However, most traditional algorithms are developed in a sequential way (which is easier to design and analyze). Without redesigning the algorithm in a parallelized form, they are not ready to run on multiple CPUs. Recently, Google's Map/Reduce model has gained momentum to become the de facto approach to handle high volume processing using large number of low-cost commodity hardware. In the Opensource community, Hadoop is a Java clone of Google's Map/Reduce model, and there are a couple of Ruby clone as well. Since then, parallelizing traditionally sequential algorithm to run on a multi-CPU network has been drawing a lot of attention in the software community.
A sequential algorithm contains a number of "steps" ordered by the sequence of execution. Parallelizing such an algorithm means trying to run these steps "simultaneously" on multiple CPUs, and hopefully can speed up the whole process of execution.
Lets define T(p) to be the time it takes to execute the algorithm in p CPUs.

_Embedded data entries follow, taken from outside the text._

(* ===== verification/ShardConfigSpec.v ===== *)
(** * Properties of the harness of the sharded service (shardkv/config.go)

    Names are unambiguous; in every configuration the harness reaches the ends of a
    server lead to its own group and to the masters and carry requests exactly
    while the server runs; and the sizes of two slices limit how the harness can be used. *)

From S2P Require Import Prelude GoStrings Persister Labrpc Harness ShardConfig.

(** ** Names *)

Lemma servername_eq g i g' i' :
  0 ≤ g → 0 ≤ g' → servername g i = servername g' i' → g = g' ∧ i = i'.
Proof.
  intros Hg Hg' Heq. unfold servername in Heq.
  assert (Itoa g +:+ "-" +:+ Itoa (Z.of_nat i) = Itoa g' +:+ "-" +:+ Itoa (Z.of_nat i')) as Hs by by simplify_eq.
  apply (split_at_char (Ascii.ascii_of_nat 45)) in Hs as [H1 H2]; [|by apply chars_Itoa..].
  apply (inj Itoa) in H1. apply (inj Itoa) in H2. lia.
Qed.

Lemma mastername_eq i i' : mastername i = mastername i' → i = i'.
Proof. unfold mastername. intros Heq. by simplify_eq. Qed.

(** Server names determine group and index, master names the index, and no
    server is named like a master: the harness's AddServer and DeleteServer calls
    never touch another server. *)
Theorem shard_names_distinct g i g' i' :
  0 ≤ g → 0 ≤ g' →
  (servername g i = servername g' i' ↔ g = g' ∧ i = i') ∧
  (mastername i = mastername i' ↔ i = i') ∧ servername g i ≠ mastername i'.
Proof.
  intros Hg Hg'. split_and!.
  - split; [by apply servername_eq|by intros [-> ->]].
  - split; [apply mastername_eq|by intros ->].
  - done.
Qed.

(** ** Ends made enabled *)

Record lit (target : nat → string) (js : list nat) (names : list string) (rn rn' : Net) : Prop := {
  lt_servers : Labrpc.servers rn' = Labrpc.servers rn;
  lt_ends : ends rn ⊆ ends rn';
  lt_new : ∀ j, j ∈ js → ∃ nm, names !! j = Some nm ∧ nm ∉ ends rn ∧ nm ∈ ends rn' ∧
    isEnabled rn' nm = true ∧ connectionOf rn' nm = Some (target j);
  lt_inj : ∀ j j' nm, j ∈ js → j' ∈ js → names !! j = Some nm → names !! j' = Some nm → j = j';
  lt_old : ∀ x, x ∈ ends rn → isEnabled rn' x = isEnabled rn x ∧ connectionOf rn' x = connectionOf rn x;
}.

Lemma make_end_spec nm t (rn rn' : Net) :
  make_end nm t rn = Some rn' →
  nm ∉ ends rn ∧ ends rn' = {[ nm ]} ∪ ends rn ∧ Labrpc.servers rn' = Labrpc.servers rn ∧
  isEnabled rn' nm = true ∧ connectionOf rn' nm = Some t ∧
  ∀ x, x ≠ nm → isEnabled rn' x = isEnabled rn x ∧ connectionOf rn' x = connectionOf rn x.
Proof.
  unfold make_end. intros (rn1 & Hmk & [= <-])%obind_Some.
  pose proof (λ x, isEnabled_fresh rn nm rn1 x Hmk) as Hf. destruct (Hf nm) as (Hno & He & Hs & _).
  split_and!; [done..| | |].
  - by rewrite isEnabled_Enable, decide_True.
  - etrans; [apply connectionOf_Connect|]. by rewrite decide_True.
  - intros x Hx. destruct (Hf x) as (_ & _ & _ & He' & Hc). rewrite decide_False in He' by done. rewrite decide_False in Hc by done.
    rewrite isEnabled_Enable, decide_False by done. split; [exact He'|].
    etrans; [apply connectionOf_Connect|]. by rewrite decide_False.
Qed.

Lemma makeEnabled_spec target js names rn rn' :
  NoDup js → makeEnabled target js names rn = Some rn' → lit target js names rn rn'.
Proof.
  revert rn. induction js as [|j js IH]; intros rn Hnd; simpl.
  { intros [= <-]. split; try done; intros *; by intros ?%elem_of_nil. }
  apply NoDup_cons in Hnd as [Hj Hnd].
  intros (nm & Hnm & (rn1 & (Hno & He & Hs & Hon & Hc & Hrest)%make_end_spec & Hrec)%obind_Some)%obind_Some.
  destruct (IH _ Hnd Hrec) as [Hsrv Hsub Hnew Hinj Hold].
  assert (Hdiff : ∀ k, k ∈ js → names !! k ≠ Some nm).
  { intros k Hk Hn. destruct (Hnew k Hk) as (nm' & Hn' & Hno' & _). simplify_eq. apply Hno'. rewrite He. set_solver. }
  split.
  - by rewrite Hsrv.
  - etrans; [|exact Hsub]. rewrite He. set_solver.
  - intros k [->|Hk]%elem_of_cons.
    + exists nm. destruct (Hold nm) as [-> ->]; [rewrite He; set_solver|]. split_and!; [done..| |done|done].
      apply Hsub. rewrite He. set_solver.
    + destruct (Hnew k Hk) as (nm' & ? & Hno' & ? & ? & ?). exists nm'. split_and!; try done.
      rewrite He in Hno'. set_solver.
  - intros k k' nm' [->|Hk]%elem_of_cons [->|Hk']%elem_of_cons Hn Hn'; simplify_eq; [done|..].
    + by destruct (Hdiff k' Hk').
    + by destruct (Hdiff k Hk).
    + by eapply Hinj.
  - intros x Hx. destruct (Hold x) as [-> ->]; [rewrite He; set_solver|]. apply Hrest. by intros ->.
Qed.
(** A successful result. *)
Lemma onResult_success j s k c :
  sched_ok j s → returned s = false → calls s !! k = Some c →
  ∃ s', onResult j (without k s) (mkDoTaskResult true (TaskNumber (callArg c)) (callee c)) = Some s' ∧
    step_ok j s (Result k true) s'.
Proof.
  intros [Hm Hc] Hret Hk. destruct (without_perm _ _ _ Hk) as [Hrun Hbusy].
  destruct (Hm) as [Hh Hi Ht Hn Hr Hnm Ha]. set (t := TaskNumber (callArg c)) in *.
  assert (Hnew : t ∉ doneMap s).
  { pose proof (NoDup_seqZ 0 (ntasks j)) as Hnd. rewrite <-Ht in Hnd.
    apply NoDup_app in Hnd as (_ & Hnd & _). intros Hin. apply (Hnd t); [set_solver|].
    rewrite Hrun. set_solver. }
  unfold onResult. simpl. rewrite decide_False by done.
  set (s1 := mkSched _ (doneN s + 1) _ _ _ _ _ (returned s)).
  assert (Hp1 : elements (doneMap s1) ++ waiting s1 ++ running s1 ≡ₚ seqZ 0 (ntasks j)).
  { rewrite <-Ht. subst s1. simpl. rewrite elements_union_singleton by done.
    change (waiting _) with (waiting s) at 1. change (running _) with (running (without k s)) at 1.
    rewrite Hrun. simpl. rewrite <-Permutation_middle. by rewrite <-Permutation_middle. }
  assert (Hs1 : doneN s1 = Z.of_nat (size (doneMap s1))).
  { subst s1. simpl. rewrite size_union by set_solver. rewrite size_singleton. lia. }
  assert (Hnm1 : "" ∉ idleWorkers s1 ++ busy s1).
  { rewrite Hbusy in Hnm. subst s1. unfold busy, without in *. simpl in *. set_solver. }
  assert (Ha1 : Forall (λ c, taskArg j (TaskNumber (callArg c)) = Some (callArg c)) (calls s1)).
  { subst s1. simpl. rewrite (delete_Permutation _ _ _ Hk) in Ha. by inversion Ha. }
  assert (Hel : elements (doneMap s1) ≡ₚ
    (TaskNumber <$> completes s (Result k true)) ++ elements (doneMap s)).
  { simpl. rewrite Hk. simpl. by rewrite elements_union_singleton. }
  case_decide as Hall; simpl.
  - eexists. split; [done|]. split_and!; [|done|done| |done].
    + assert (0 < ntasks j) by (simpl in Hall; lia).
      split; [by split|].
      left. apply Permutation_length in Hp1. rewrite !length_app, length_seqZ in Hp1.
      change (waiting _) with (waiting s1). apply nil_length_inv.
      unfold size, set_size in Hs1. simpl in Hs1, Hall, Hp1. lia.
    + simpl. change (idle s ++ busy (without k s) ⊆+ idle s ++ busy s).
      apply submseteq_app; [done|]. rewrite Hbusy. by apply submseteq_cons.
  - destruct (dispatch_ok j s1 (callee c)) as (s' & He & Hok & Hperm & Hd & HdN & _).
    + split; try done. simpl. rewrite Hret. split; [done|]. intros [_ ?]. done.
    + done.
    + rewrite decide_False; [|rewrite Hbusy in Hnm; set_solver].
      change (waiting s1) with (waiting s). change (idle s1) with (idle s).
      destruct Hc as [-> | ->]; [right; simpl; lia|by left].
    + assert (Hw : idle s' ++ busy s' ≡ₚ idle s ++ busy s).
      { rewrite Hperm. simpl. rewrite decide_False; [|rewrite Hbusy in Hnm; set_solver].
        change (idle s1 ++ busy s1) with (idle s ++ busy (without k s)).
        rewrite Hbusy. simpl. by rewrite <-Permutation_middle. }
      exists s'. split; [done|]. split_and!; [done|by rewrite HdN|by rewrite Hd|by rewrite Hw|]. intros _. exact Hw.
Qed.
(* ===== verification/Json.v ===== *)
(** * Key/value pairs and the JSON stream they are stored in

    [KeyValue] of mapreduce/common.go, and what mapreduce/ uses of
    encoding/json: [Encoder.Encode] of a KeyValue appends one line, and
    [Decoder.Decode] in a loop until it fails reads the lines back. The class
    [KVCodec] is what the map and reduce tasks rely on; [jsonCodec] implements
    it.

    Strings are escaped as encoding/json does, rune by rune: quotes, backslashes, control
    characters, the characters <, > and & of its HTML escaping, U+2028 and U+2029; an invalid byte is
    replaced by U+FFFD, so only valid UTF-8 comes back as it was. The decoder accepts
    the lines the encoder writes, and any escape of a character of the basic plane in them. *)

From S2P Require Import Prelude GoStrings Runes.
From Stdlib Require Import Ascii.

Record KeyValue := mkKV { Key : string; Value : string }.

#[export] Instance KeyValue_eq_dec : EqDecision KeyValue.
Proof. solve_decision. Defined.

Definition validKV (kv : KeyValue) : Prop := ValidString (Key kv) ∧ ValidString (Value kv).

(** What the tasks rely on: a file that holds the encodings of some pairs of valid
    strings one after the other decodes to these pairs. *)
Class KVCodec := {
  encodeKV : KeyValue → string;
  decodeAll : string → list KeyValue;
  decode_encode : ∀ l, Forall validKV l → decodeAll (foldr String.append "" (encodeKV <$> l)) = l;
}.

(** ** Strings *)

Definition hexDigit (n : nat) : ascii :=
  match String.get n "0123456789abcdef" with Some c => c | None => "0"%char end.

Definition hexValue (c : ascii) : option nat :=
  let k := nat_of_ascii c in
  if decide (48 ≤ k < 58)%nat then Some (k - 48)%nat
  else if decide (97 ≤ k < 103)%nat then Some (k - 87)%nat else None.

Definition quote : ascii := ascii_of_nat 34.
Definition backslash : ascii := ascii_of_nat 92.

Definition escape (c : ascii) (rest : string) : string :=
  let k := nat_of_ascii c in
  if decide (c = quote ∨ c = backslash) then String backslash (String c rest)
  else if decide (k = 10%nat) then String backslash (String "n" rest)
  else if decide (k = 13%nat) then String backslash (String "r" rest)
  else if decide (k = 9%nat) then String backslash (String "t" rest)
  else if decide ((k < 32)%nat ∨ c = "<"%char ∨ c = ">"%char ∨ c = "&"%char) then
    String backslash (String "u" (String "0" (String "0"
      (String (hexDigit (k / 16)) (String (hexDigit (k mod 16)) rest)))))
  else String c rest.

(** [\uXXXX] *)
Definition escape16 (r : Z) (rest : string) : string :=
  let digit k := hexDigit (Z.to_nat (r / 16 ^ k mod 16)) in
  String backslash (String "u" (String (digit 3) (String (digit 2) (String (digit 1) (String (digit 0) rest))))).

Definition escapeRune (rb : Z * list ascii) (rest : string) : string :=
  let '(r, b) := rb in
  match b with
  | [c] => if decide (r = 0xFFFD) then escape16 0xFFFD rest else escape c rest
  | _ => if decide (r = 0x2028 ∨ r = 0x2029) then escape16 r rest else foldr String rest b
  end.

(** The body of a string and its closing quote, then [rest]. *)
Definition escapeAll (s : string) (rest : string) : string :=
  foldr escapeRune (String quote rest) (runes (chars s)).

(** The character an escape sequence of one letter stands for. *)
Definition unescape (c : ascii) : option ascii :=
  if decide (c = quote ∨ c = backslash ∨ c = "/"%char) then Some c
  else if decide (c = "n"%char) then Some (ascii_of_nat 10)
  else if decide (c = "r"%char) then Some (ascii_of_nat 13)
  else if decide (c = "t"%char) then Some (ascii_of_nat 9)
  else if decide (c = "b"%char) then Some (ascii_of_nat 8)
  else if decide (c = "f"%char) then Some (ascii_of_nat 12)
  else None.

(** [utf8.EncodeRune] of a rune of the basic plane; surrogates are replaced by U+FFFD. *)
Definition byte (z : Z) : ascii := ascii_of_N (Z.to_N z).
Definition encodeRune (r : Z) : list ascii :=
  if decide (r < 0x80) then [byte r]
  else if decide (r < 0x800) then [byte (0xC0 + r / 64); byte (0x80 + r mod 64)]
  else if decide (0xD800 ≤ r ≤ 0xDFFF) then [byte 0xEF; byte 0xBF; byte 0xBD]
  else [byte (0xE0 + r / 4096); byte (0x80 + r / 64 mod 64); byte (0x80 + r mod 64)].

(** Read the body of a string up to its closing quote: its value and what
    follows. *)
Fixpoint unescapeAll (s : string) : option (string * string) :=
  match s with
  | EmptyString => None
  | String c s1 =>
      if decide (c = quote) then Some (EmptyString, s1)
      else if decide (c = backslash) then
        match s1 with
        | EmptyString => None
        | String d s2 =>
            if decide (d = "u"%char) then
              match s2 with
              | String h3 (String h2 (String h1 (String h0 s3))) =>
                  let* x3 := hexValue h3 in
                  let* x2 := hexValue h2 in
                  let* x1 := hexValue h1 in
                  let* x0 := hexValue h0 in
                  let* '(v, rest) := unescapeAll s3 in
                  Some (foldr String v (encodeRune (Z.of_nat (4096 * x3 + 256 * x2 + 16 * x1 + x0))), rest)
              | _ => None
              end
            else
              let* x := unescape d in
              let* '(v, rest) := unescapeAll s2 in
              Some (String x v, rest)
        end
      else
        let* '(v, rest) := unescapeAll s1 in
        Some (String c v, rest)
  end.

Lemma unescapeAll_escape c s v rest :
  byteOf c < 0x80 → unescapeAll s = Some (v, rest) → unescapeAll (escape c s) = Some (String c v, rest).
Proof.
  intros Hc H. destruct c as [[] [] [] [] [] [] [] []]; try (exfalso; vm_compute in Hc; discriminate Hc);
    vm_compute (escape _ _); cbn; rewrite H; reflexivity.
Qed.

(** Bytes from 128 up stand for themselves. *)
Lemma unescapeAll_raw b s v rest :
  Forall (λ c, 0x80 ≤ byteOf c) b → unescapeAll s = Some (v, rest) →
  unescapeAll (foldr String s b) = Some (foldr String v b, rest).
Proof.
  induction 1 as [|c b Hc _ IH]; intros Hs; [done|]. simpl.
  rewrite !decide_False by (intros ->; by vm_compute in Hc). by rewrite IH.
Qed.

Lemma byteOf_inj c d : byteOf c = byteOf d → c = d.
Proof. unfold byteOf. intros E%N2Z.inj. by rewrite <-(ascii_N_embedding c), <-(ascii_N_embedding d), E. Qed.

(** A rune is read back as its bytes. *)
Lemma unescapeAll_rune l r w s v rest :
  decodeRune l = (r, w) → l ≠ [] → goodRune (r, take w l) → unescapeAll s = Some (v, rest) →
  unescapeAll (escapeRune (r, take w l) s) = Some (foldr String v (take w l), rest).
Proof.
  intros Hd Hne Hg Hs. destruct (decodeRune_first _ _ _ Hd Hne) as [_|c k -> Hc|r w Hw Hall _ Hsep].
  - destruct Hg. by destruct l.
  - change (take 1 (c :: k)) with [c]. cbn [escapeRune foldr]. rewrite decide_False by lia. by apply unescapeAll_escape.
  - assert (Hlen : length (take w l) = w) by (rewrite length_take; lia).
    unfold escapeRune. destruct (take w l) as [|c0 [|c1 b]] eqn:Hb; simpl in Hlen; [lia|lia|].
    case_decide as Hr; [|by apply unescapeAll_raw].
    specialize (Hsep Hr). destruct b as [|c2 [|c3 b]]; simplify_eq/=.
    replace c0 with (byte 0xE2) by (apply byteOf_inj; rewrite H; done).
    replace c1 with (byte 0x80) by (apply byteOf_inj; rewrite H0; done).
    destruct Hr as [-> | ->].
    + replace c2 with (byte 0xA8) by (apply byteOf_inj; rewrite H1; done).
      vm_compute (escape16 _ _). cbn. rewrite Hs. done.
    + replace c2 with (byte 0xA9) by (apply byteOf_inj; rewrite H1; done).
      vm_compute (escape16 _ _). cbn. rewrite Hs. done.
Qed.

Lemma unescapeAll_runes l rest :
  Valid l → unescapeAll (foldr escapeRune (String quote rest) (runes l)) = Some (ofChars l, rest).
Proof.
  unfold Valid. induction l as [|l r w Hne Hd Hf IH] using runes_ind; [done|].
  rewrite (runes_first _ _ _ Hd Hne). intros [Hg Hv]%Forall_cons. cbn [foldr].
  rewrite (unescapeAll_rune _ _ _ _ _ _ Hd Hne Hg (IH Hv)). do 2 f_equal. unfold ofChars.
  by rewrite <-foldr_app, take_drop.
Qed.

Lemma unescapeAll_escapeAll s rest : ValidString s → unescapeAll (escapeAll s rest) = Some (s, rest).
Proof. intros Hs. unfold escapeAll. rewrite unescapeAll_runes by done. by rewrite ofChars_chars. Qed.

(** ** Pairs *)

Fixpoint strip (p s : string) : option string :=
  match p, s with
  | EmptyString, _ => Some s
  | String c p, String d s => if decide (c = d) then strip p s else None
  | String _ _, EmptyString => None
  end.

Lemma strip_app p s : strip p (p +:+ s) = Some s.
Proof. induction p as [|c p IH]; [by destruct s|]. simpl. by rewrite decide_True. Qed.

Definition q : string := String quote "".
Definition openKey : string := "{" +:+ q +:+ "Key" +:+ q +:+ ":" +:+ q.
Definition openValue : string := "," +:+ q +:+ "Value" +:+ q +:+ ":" +:+ q.
Definition newline : string := String (ascii_of_nat 10) "".
Definition closeKV : string := "}" +:+ newline.

Definition jsonEncode (kv : KeyValue) (rest : string) : string :=
  openKey +:+ escapeAll (Key kv) (openValue +:+ escapeAll (Value kv) (closeKV +:+ rest)).

Definition jsonDecode (s : string) : option (KeyValue * string) :=
  let* s := strip openKey s in
  let* '(k, s) := unescapeAll s in
  let* s := strip openValue s in
  let* '(v, s) := unescapeAll s in
  let* s := strip closeKV s in
  Some (mkKV k v, s).

(** The loop that decodes until the decoder returns an error (the end of the
    file included). Every pair takes at least one byte, so the length of the
    file is enough fuel. *)
Fixpoint jsonStream (fuel : nat) (s : string) : list KeyValue :=
  match fuel with
  | O => []
  | S fuel =>
      match jsonDecode s with
      | None => []
      | Some (kv, s) => kv :: jsonStream fuel s
      end
  end.

Lemma jsonDecode_encode kv rest : validKV kv → jsonDecode (jsonEncode kv rest) = Some (kv, rest).
Proof.
  intros [Hk Hv]. unfold jsonDecode, jsonEncode.
  repeat (rewrite ?strip_app, ?unescapeAll_escapeAll by done; cbn [obind]). by destruct kv.
Qed.

Lemma jsonStream_encode l fuel :
  Forall validKV l → (length l ≤ fuel)%nat → jsonStream fuel (foldr jsonEncode "" l) = l.
Proof.
  intros Hv. revert fuel. induction Hv as [|kv l Hkv _ IH]; intros [|fuel] Hf; simpl in *; try done; [lia|].
  rewrite jsonDecode_encode by done. rewrite IH; [done|lia].
Qed.

Lemma slength_app (a b : string) : String.length (a +:+ b) = (String.length a + String.length b)%nat.
Proof. induction a as [|x a IH]; [done|]. exact (f_equal S IH). Qed.

Lemma escape_app c s rest : escape c s +:+ rest = escape c (s +:+ rest).
Proof. unfold escape. by repeat case_decide. Qed.

Lemma raw_app l s rest : foldr String s l +:+ rest = foldr String (s +:+ rest) l.
Proof. induction l as [|c l IH]; [done|]. exact (f_equal (String c) IH). Qed.

Lemma escapeRune_app rb s rest : escapeRune rb s +:+ rest = escapeRune rb (s +:+ rest).
Proof.
  destruct rb as [r b]. unfold escapeRune. destruct b as [|c [|c' b]]; case_decide;
    (apply escape_app || apply raw_app || done).
Qed.

Lemma escapeAll_app s a b : escapeAll s a +:+ b = escapeAll s (a +:+ b).
Proof.
  unfold escapeAll. induction (runes (chars s)) as [|rb rs IH]; [done|]. cbn [foldr]. by rewrite escapeRune_app, IH.
Qed.

Lemma jsonEncode_app kv rest : jsonEncode kv "" +:+ rest = jsonEncode kv rest.
Proof.
  unfold jsonEncode. rewrite sapp_assoc, escapeAll_app, sapp_assoc, escapeAll_app, sapp_assoc. done.
Qed.

Lemma jsonEncode_concat l :
  foldr String.append "" ((λ kv, jsonEncode kv "") <$> l) = foldr jsonEncode "" l.
Proof.
  induction l as [|kv l IH]; [done|]. cbn [foldr].
  rewrite <-(jsonEncode_app kv (foldr _ _ _)). exact (f_equal (String.append (jsonEncode kv "")) IH).
Qed.

Lemma length_encode l : (length l ≤ String.length (foldr jsonEncode "" l))%nat.
Proof.
  induction l as [|kv l IH]; cbn [foldr length]; [lia|].
  rewrite <-jsonEncode_app, slength_app. unfold jsonEncode at 1. rewrite slength_app.
  change (String.length openKey) with 8%nat. lia.
Qed.

#[export] Program Instance jsonCodec : KVCodec := {|
  encodeKV := λ kv, jsonEncode kv "";
  decodeAll := λ s, jsonStream (String.length s) s;
|}.
Next Obligation.
  intros l Hl. rewrite jsonEncode_concat. apply jsonStream_encode, length_encode; done.
Qed.

(** Two different keys that are not valid UTF-8 become one: the text that describes doMap
    promises keys with any character. *)
Theorem invalid_keys_merge :
  let kv b := mkKV (String (byte b) "") "1" in
  let out := mkKV (ofChars [byte 0xEF; byte 0xBF; byte 0xBD]) "1" in
  decodeAll (encodeKV (kv 0xFE) +:+ encodeKV (kv 0xFF)) = [out; out].
Proof. vm_compute. reflexivity. Qed.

So, T(1) is the time takes to execute on a single CPU.
Obviously, T(p) >= T(1) / p.
When T(p) == T(1) / p, we say it has linear speedup. Unfortunately, linear speedup is usually not possible when p increase beyond a certain number, due to "sequential dependency" and "coordination overhead".
StepA and StepB cannot be executed simultaneously if there is a sequential dependency between them. Sequential dependency means one step cannot be started before the other step has completed, which happens if
- StepB reads some data that StepA writes
- StepA reads some data that StepB writes
- StepA and StepB write to same data
T(p) >= max(T(1)/p, T(infinity))
Even steps can be execute in parallel, there are certain processing overhead such as
- Data need to be transfered to the corresponding CPU before processing can take place
- Schedule the CPU for execution and keep track of their corresponding work load
- Monitor the completion of all parallel tasks and move forward to next steps
Given T(p) >= max(T(1)/p, T(infinity)), there is no benefit to increase p beyond T(1)/T(infinity), which is called parallelism.
Our goal is to design the parallel algorithm to maximize parallelism: O-1(n) / O-infinity(n).
If we can do this, we can throw more CPUs to help when n increases.
Recall master method
T(n) = a.T(n/b) + f(n)
case 1: if f(n) << n ** log(a, base=b) T(n) = O(n ** log(a, base=b)) case 2: if f(n) ~ n ** log(a, base=b) T(n) = O((lg(n) ** k+1) * (n ** log(a, base=b))) case 3: if f(n) >> n ** log(a, base=b) T(n) = O(f(n))
Lets walk through an example ... of adding two arrays of size n.
This is of O(n) complexity
def sum(a, b) for i in 0 .. a.size c[i] = a[i] + b[i] return c
def sum(a, b, start, end) if start == end c[start] = a[start] + b[start] return mid = start + (end - start) / 2 spawn sum(a, b, start, mid) spawn sum(a, b, mid, end)
For a single CPU, the algorithm will be ...
T(n) = 2.T(n/2) + O(1)
This is case 1, and so it is O(n)
For infinite number of CPU, the algorithm will be ...
T(n) = T(n/2) + O(1)
This is case 2, k = 0, so it is O(lg(n))
So the parallelism = O(n / lg(n))
In other words, we can improve the performance from the sequential algorithm O(n) to the parallel algorithm O(n/p) by throwing in p CPUs. And the growth of p is limited by n/lg(n)